Economics is politics by other means
by Migeru (migeru at eurotrib dot com) on Mon Apr 4th, 2011 at 05:56:15 AM EST
[ Parent ]
What do I have to know (and have) to measure the "effective dose" on the street, without a custom ready shiny instrument?
by das monde on Mon Apr 4th, 2011 at 06:13:44 AM EST
[ Parent ]
At a minimum you need to be able to measure ambient radiation by type:

Sievert - Wikipedia, the free encyclopedia

Equivalency Weighting Factors[1] Radiation type and energy range Factor
electrons, positrons, muons, or photons (gamma, X-ray) 1
neutrons <10 keV 5
neutrons 10-100 keV 10
neutrons 100 keV - 2 MeV 20
neutrons 2 MeV - 20 MeV 10
neutrons >20 MeV 5
protons other than recoil protons and energy >2 MeV 2
alpha particles, fission fragments, nonrelativistic heavy nuclei 20
 
How are you going to do that "without a custom ready shiny instrument"?

Economics is politics by other means
by Migeru (migeru at eurotrib dot com) on Mon Apr 4th, 2011 at 06:25:41 AM EST
[ Parent ]
So the Sievert is an estimate of the damage done by some combination of radioactivity present in an environment, and the accuracy of this estimate depends strongly on the degree to which various sources of that radiation is incopropated INTO living organisims?

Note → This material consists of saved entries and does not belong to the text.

(** [ifs.read(p, n)]: the next [n] bytes and the rest of the stream;
    [None] when fewer than [n] bytes are left (the source then goes on
    with a partly filled buffer, which this model does not follow). *)
Definition ifs_read (n : nat) (ifs : list byte) : option (list byte * list byte) :=
  if decide (n <= length ifs)%nat then Some (take n ifs, drop n ifs) else None.

Definition read_u64 (ifs : list byte) : option (N * list byte) :=
  '(bs, ifs) ← ifs_read 8 ifs; Some (le_value bs, ifs).

Definition read_string (n : N) (ifs : list byte) : option (string * list byte) :=
  '(bs, ifs) ← ifs_read (N.to_nat n) ifs; Some (string_of_list_byte bs, ifs).

(** [n] floats out of [4 * n] bytes. *)
Fixpoint floats_of_bytes (n : nat) (bs : list byte) : list float :=
  match n with
  | O => []
  | S n' => le_value (take 4 bs) :: floats_of_bytes n' (drop 4 bs)
  end.

Definition bytes_of_floats (vs : list float) : list byte :=
  concat (map (le_bytes 4) vs).

Definition str_size (s : string) : N := N.of_nat (String.length s).

(** ** HNSWIndex (hnsw_index.cpp) *)

Module HNSWIndex.

Record t `{USearch} : Type := {
  dimension_ : N;
  config_ : HNSWConfig;
  num_elements_ : N;
  next_key_ : key_t;
  index_ : index_t;
  data_ : gmap key_t VectorData;
  id_to_key_ : gmap string key_t
}.

Section Operations.
Context `{USearch}.

(** The iteration orders of the two [std::unordered_map]s that [save]
    walks. *)
Variable data_order : gmap key_t VectorData -> list (key_t * VectorData).
Variable meta_order : gmap string string -> list (string * string).

Definition metric_kind_of (m : DistanceMetric) : metric_kind_t :=
  match m with
  | Euclidean => l2sq_k
  | DotProduct => ip_k
  | Cosine => cos_k
  end.

Definition index_config_of (config : HNSWConfig) : index_dense_config_t :=
  {| connectivity := M config;
     expansion_add := ef_construction config;
     expansion_search := ef_search config |}.

(** [HNSWIndex::HNSWIndex] *)
Definition create (dimension : N) (config : HNSWConfig) : outcome t :=
  match us_make dimension (metric_kind_of (metric config)) (index_config_of config) with
  | None => Throw (runtime_error "Failed to create USearch index")
  | Some index =>
      Ok {| dimension_ := dimension;
            config_ := config;
            num_elements_ := 0;
            next_key_ := 1;
            index_ := us_reserve (max_elements config) index;
            data_ := ∅;
            id_to_key_ := ∅ |}
  end.

Definition size (s : t) : N := num_elements_ s.
Definition dimension (s : t) : N := dimension_ s.

(** [HNSWIndex::generate_id]; [now] is the clock reading in microseconds
    since the epoch (a signed 64-bit count).  [std::hex] stays in force
    for everything written to the stream after it. *)
Definition generate_id (now : Z) (s : t) : string :=
  to_hex (Z.to_N (now mod 2 ^ 64)) +:+ "-" +:+ to_hex (next_key_ s).

(** [HNSWIndex::insert]: the state after the call and what the call
    returned or threw. *)
Definition insert (now : Z) (vector : list float) (id : string)
    (metadata : gmap string string) (s : t) : t * outcome string :=
  if negb (len vector =? dimension_ s) then
    (s, Throw (runtime_error "Vector dimension mismatch"))
  else
    let actual_id := if String.eqb id "" then generate_id now s else id in
    if decide (is_Some (id_to_key_ s !! actual_id)) then
      (s, Throw (runtime_error ("ID already exists: " +:+ actual_id)))
    else
      let key := next_key_ s in
      let next := u64_succ (next_key_ s) in
      match us_add key vector (index_ s) with
      | Throw e =>
          ({| dimension_ := dimension_ s; config_ := config_ s;
              num_elements_ := num_elements_ s; next_key_ := next;
              index_ := index_ s; data_ := data_ s;
              id_to_key_ := id_to_key_ s |}, Throw e)
      | Ok index =>
          let data := {| vd_id := actual_id; vd_values := vector;
                         vd_metadata := metadata |} in
          ({| dimension_ := dimension_ s; config_ := config_ s;
              num_elements_ := u64_succ (num_elements_ s); next_key_ := next;
              index_ := index;
              data_ := <[key := data]> (data_ s);
              id_to_key_ := <[actual_id := key]> (id_to_key_ s) |},
           Ok actual_id)
      end.

(** [HNSWIndex::batch_insert]; [clock i] is the clock reading during the
    [i]-th iteration of the loop. *)
Fixpoint batch_insert_from (clock : nat -> Z) (i : nat) (vectors : list VectorData)
    (count : N) (s : t) : t * N :=
  match vectors with
  | [] => (s, count)
  | v :: vectors' =>
      match insert (clock i) (vd_values v) (vd_id v) (vd_metadata v) s with
      | (s', Ok _) => batch_insert_from clock (S i) vectors' (u64_succ count) s'
      | (s', Throw _) => batch_insert_from clock (S i) vectors' count s'
      end
  end.

Definition batch_insert (clock : nat -> Z) (vectors : list VectorData) (s : t) : t * N :=
  batch_insert_from clock 0 vectors 0 s.

(** [HNSWIndex::remove] *)
Definition remove (id : string) (s : t) : t * outcome bool :=
  match id_to_key_ s !! id with
  | None => (s, Ok false)
  | Some key =>
      match us_remove key (index_ s) with
      | Throw e => (s, Throw e)
      | Ok index =>
          ({| dimension_ := dimension_ s; config_ := config_ s;
              num_elements_ := u64_pred (num_elements_ s);
              next_key_ := next_key_ s;
              index_ := index;
              data_ := delete key (data_ s);
              id_to_key_ := delete id (id_to_key_ s) |}, Ok true)
      end
  end.

(** The loop of [search] over the primitive's results: a hit whose key
    has no payload entry is dropped. *)
Definition result_of (s : t) (hit : key_t * float) : option HNSWResult :=
  match data_ s !! hit.1 with
  | Some d => Some {| r_id := vd_id d; r_distance := hit.2; r_data := hit.1 |}
  | None => None
  end.

(** [HNSWIndex::search] *)
Definition search (query : list float) (k : N) (ef : N) (s : t) : outcome (list HNSWResult) :=
  if negb (len query =? dimension_ s) then
    Throw (runtime_error "Query dimension mismatch")
  else if num_elements_ s =? 0 then Ok []
  else
    let actual_k := N.min k (num_elements_ s) in
    let results := us_search (index_ s) query actual_k in
    Ok (omap (result_of s) results).

(** [HNSWIndex::get]: the record the returned pointer designates, [None]
    for [nullptr]. *)
Definition get (id : string) (s : t) : option VectorData :=
  match id_to_key_ s !! id with
  | None => None
  | Some key => data_ s !! key
  end.

(** *** batch_search *)

Section BatchSearch.
Variables (queries : list (list float)) (k ef : N) (s : t).

(** The body of one worker task:
    [for (i = start_idx; i < end_idx; ++i) results[i] = search(queries[i], k, ef)].
    It yields the writes it made to [results], in order, and whether it
    ran to its end or stored an exception in its future.  [count] is
    [end_idx - i]; every [i] it is called with is below [queries.size()]. *)
Fixpoint worker (i count : nat) : list (nat * list HNSWResult) * outcome unit :=
  match count with
  | O => ([], Ok tt)
  | S count' =>
      match queries !! i with
      | None => ([], Ok tt)
      | Some q =>
          match search q k ef s with
          | Throw e => ([], Throw e)
          | Ok r => let '(ws, o) := worker (S i) count' in ((i, r) :: ws, o)
          end
      end
  end.

(** The loop that launches the tasks: the index ranges of the tasks
    [t, t+1, ...], [remaining] being [num_threads - t]. *)
Fixpoint spawn (num_queries chunk_size : N) (t : N) (remaining : nat) : list (N * N) :=
  match remaining with
  | O => []
  | S remaining' =>
      let start_idx := t * chunk_size in
      let end_idx := N.min (start_idx + chunk_size) num_queries in
      if num_queries <=? start_idx then []
      else (start_idx, end_idx) :: spawn num_queries chunk_size (t + 1) remaining'
  end.

(** [f.get()] over the futures in order: the first stored exception is
    rethrown. *)
Fixpoint join (futures : list (outcome unit)) : outcome unit :=
  match futures with
  | [] => Ok tt
  | Ok _ :: futures' => join futures'
  | Throw e :: _ => Throw e
  end.

Definition store (results : list (list HNSWResult)) (w : nat * list HNSWResult) :
    list (list HNSWResult) :=
  <[w.1 := w.2]> results.

(** The sequential loop:
    [for (const auto& q : queries) results.push_back(search(q, k, ef))]. *)
Fixpoint sequential (qs : list (list float)) (results : list (list HNSWResult)) :
    outcome (list (list HNSWResult)) :=
  match qs with
  | [] => Ok results
  | q :: qs' =>
      match search q k ef s with
      | Ok r => sequential qs' (results ++ [r])
      | Throw e => Throw e
      end
  end.

End BatchSearch.

(** [HNSWIndex::batch_search].  [hardware_concurrency] is what
    [std::thread::hardware_concurrency()] reports; [interleave] is the
    order in which the writes of the concurrent tasks reach [results].
    The result is [None] where the source divides by zero. *)
Definition batch_search (hardware_concurrency : N)
    (interleave : list (list (nat * list HNSWResult)) -> list (nat * list HNSWResult))
    (queries : list (list float)) (k ef : N) (s : t) :
    option (outcome (list (list HNSWResult))) :=
  let num_queries := len queries in
  if num_queries <=? 100 then Some (sequential k ef s queries [])
  else
    let results := replicate (N.to_nat num_queries) ([] : list HNSWResult) in
    let num_threads := N.min hardware_concurrency (N.max 1 (num_queries / 100)) in
    let num_threads := N.min num_threads 32 in
    if num_threads =? 0 then None
    else
      let chunk_size := (num_queries + num_threads - 1) / num_threads in
      let tasks :=
        map (fun r : N * N => worker queries k ef s (N.to_nat r.1) (N.to_nat (r.2 - r.1)))
            (spawn num_queries chunk_size 0 (N.to_nat num_threads)) in
      let results := foldl store results (interleave (map fst tasks)) in
      Some (match join (map snd tasks) with
            | Ok _ => Ok results
            | Throw e => Throw e
            end).

(** *** save and load *)

Definition save_meta_pair (ofs : list byte) (kv : string * string) : list byte :=
  let k_len := str_size kv.1 in
  let v_len := str_size kv.2 in
  let ofs := ofs_write (le_bytes 8 k_len) ofs in
  let ofs := ofs_write (list_byte_of_string kv.1) ofs in
  let ofs := ofs_write (le_bytes 8 v_len) ofs in
  ofs_write (list_byte_of_string kv.2) ofs.

Definition save_record (ofs : list byte) (entry : key_t * VectorData) : list byte :=
  let key := entry.1 in
  let data := entry.2 in
  let ofs := ofs_write (le_bytes 8 key) ofs in
  let id_len := str_size (vd_id data) in
  let ofs := ofs_write (le_bytes 8 id_len) ofs in
  let ofs := ofs_write (list_byte_of_string (vd_id data)) ofs in
  let vec_size := len (vd_values data) in
  let ofs := ofs_write (le_bytes 8 vec_size) ofs in
  let ofs := ofs_write (take (N.to_nat (wrap64 (vec_size * 4)))
                             (bytes_of_floats (vd_values data))) ofs in
  let meta_size := N.of_nat (base.size (vd_metadata data)) in
  let ofs := ofs_write (le_bytes 8 meta_size) ofs in
  foldl save_meta_pair ofs (meta_order (vd_metadata data)).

"It is not necessary to have hope in order to persevere."
by ARGeezer (ARGeezer a in a circle eurotrib daught com) on Mon Apr 4th, 2011 at 11:05:37 AM EST
[ Parent ]
Yes here they're telling you that the cross-section of interaction of neutrons with living tissue is largest between 100 keV and 2 MeV.
neutrons 10-100 keV 10
neutrons 100 keV - 2 MeV 20
neutrons 2 MeV - 20 MeV 10
Which sort of makes sense: extremely energetic neutrons, being neutral particles, will just whizz past living matter having a shorter time to interact with atomic nuclei, while low-energy neutrons will have a low penetration depth.

But the specific numerical factors must have been determined empirically though who knows what procedures.

Rolf Maximilian Sievert - Wikipedia, the free encyclopedia

Professor Sievert (Swedish pronunciation: [ˈsiːvəʈ]) was born in Stockholm, Sweden. He served as head of the physics laboratory at Sweden's Radiumhemmet from 1924 to 1937, when he became head of the department of radiation physics at the Karolinska Institute. He played a pioneering role in the measurement of doses of radiation especially in its use in the diagnosis and treatment of cancer. In later years, he focused his research on the biological effects of repeated exposure to low doses of radiation. In 1964, he founded the International Radiation Protection Association, serving for a time as its chairman. He also chaired the United Nations Scientific Committee on the Effects of Atomic Radiation.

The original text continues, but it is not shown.